"""

(** X5. Payloads are normal forms: the text of an answer or of a program
    is trimmed; a tool name is not empty and has no whitespace, and the
    arguments of a tool call are trimmed. *)
Theorem parse_payload_trimmed (response : pystr) :
  match payload (parse response) with
  | PText text => strip text = text
  | PCall tool args => tool <> [] /\ no_space tool /\ strip args = args
  end.
Proof.
  unfold _parse_llm_response.
  destruct (startswith (upper _ _) _); [apply strip_idem|].
  destruct (startswith (strip response) (py "CALL ")) eqn:Hcall; [|apply strip_idem].
  destruct (startswith_app _ _ Hcall) as [r Hr].
  destruct (split_call_fields response r Hr)
    as (tool & args & (ws1 & ws2 & Htext & _ & _ & Hne & Htool & _ & Hrem) & Hsplit).
  rewrite Hsplit.
  assert (Hargs : strip args = args).
  { destruct args as [|a args]; [done|]. destruct Hrem as [_ Ha].
    destruct (exists_last (l := a :: args)) as (l & d & Hl); [done|].
    apply (strip_fixed a args l d); [done| |done].
    rewrite Hl, !app_assoc in Htext. by apply strip_last in Htext. }
  destruct args; simpl; repeat case_decide; (done || lia).
Qed.

End ParserMore.

(** Tabs and a newline around the spec's tool call. *)
Lemma parse_ignores_surrounding_space_witness :
  all_space [9%N; 32%N] /\ all_space [10%N]
  /\ _parse_llm_response Demo.upper_id
       ([9%N; 32%N] ++ py "CALL toolA some args here" ++ [10%N])
     = Decision (py "call_tool") (PCall (py "toolA") (py "some args here")).
Proof.
  assert (H1 : all_space [9%N; 32%N]) by (repeat constructor).
  assert (H2 : all_space [10%N]) by (repeat constructor).
  split_and!; [exact H1 | exact H2 |].
  rewrite (parse_ignores_surrounding_space Demo.upper_id _ _ _ H1 H2).
  reflexivity.
Defined.

(** Blanks only. *)
Lemma parse_blank_witness :
  all_space [32%N; 10%N; 0x3000%N]
  /\ _parse_llm_response Demo.upper_id [32%N; 10%N; 0x3000%N]
     = Decision (py "run_program") (PText []).
Proof.
  assert (H : all_space [32%N; 10%N; 0x3000%N]) by (repeat constructor).
  split; [exact H|]. apply (parse_blank Demo.upper_id _ H).
Defined.

(** A tool call with a tab as separator and arguments with a space. *)
Lemma parse_call_round_trip_witness :
  py "retrieve_facts" <> [] /\ no_space (py "retrieve_facts") /\ all_space [9%N]
  /\ remainder [9%N] (py "actor Tom_Hanks")
  /\ strip (py "actor Tom_Hanks") = py "actor Tom_Hanks"
  /\ _parse_llm_response Demo.upper_id
       (py "CALL " ++ py "retrieve_facts" ++ [9%N] ++ py "actor Tom_Hanks")
     = Decision (py "call_tool") (PCall (py "retrieve_facts") (py "actor Tom_Hanks")).
Proof.
  assert (H1 : py "retrieve_facts" <> []) by discriminate.
  assert (H2 : no_space (py "retrieve_facts")) by (repeat constructor).
  assert (H3 : all_space [9%N]) by (repeat constructor).
  assert (H4 : remainder [9%N] (py "actor Tom_Hanks")) by (split; [discriminate | reflexivity]).
  assert (H5 : strip (py "actor Tom_Hanks") = py "actor Tom_Hanks") by reflexivity.
  split_and!; [exact H1 | exact H2 | exact H3 | exact H4 | exact H5 |].
  apply (parse_call_round_trip Demo.upper_id _ _ _ H1 H2 H3 H4 H5).
Defined.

"""

Select all lines in the listing that include the word "some".

       ([9%N; 32%N] ++ py "CALL toolA some args here" ++ [10%N])
     = Decision (py "call_tool") (PCall (py "toolA") (py "some args here")).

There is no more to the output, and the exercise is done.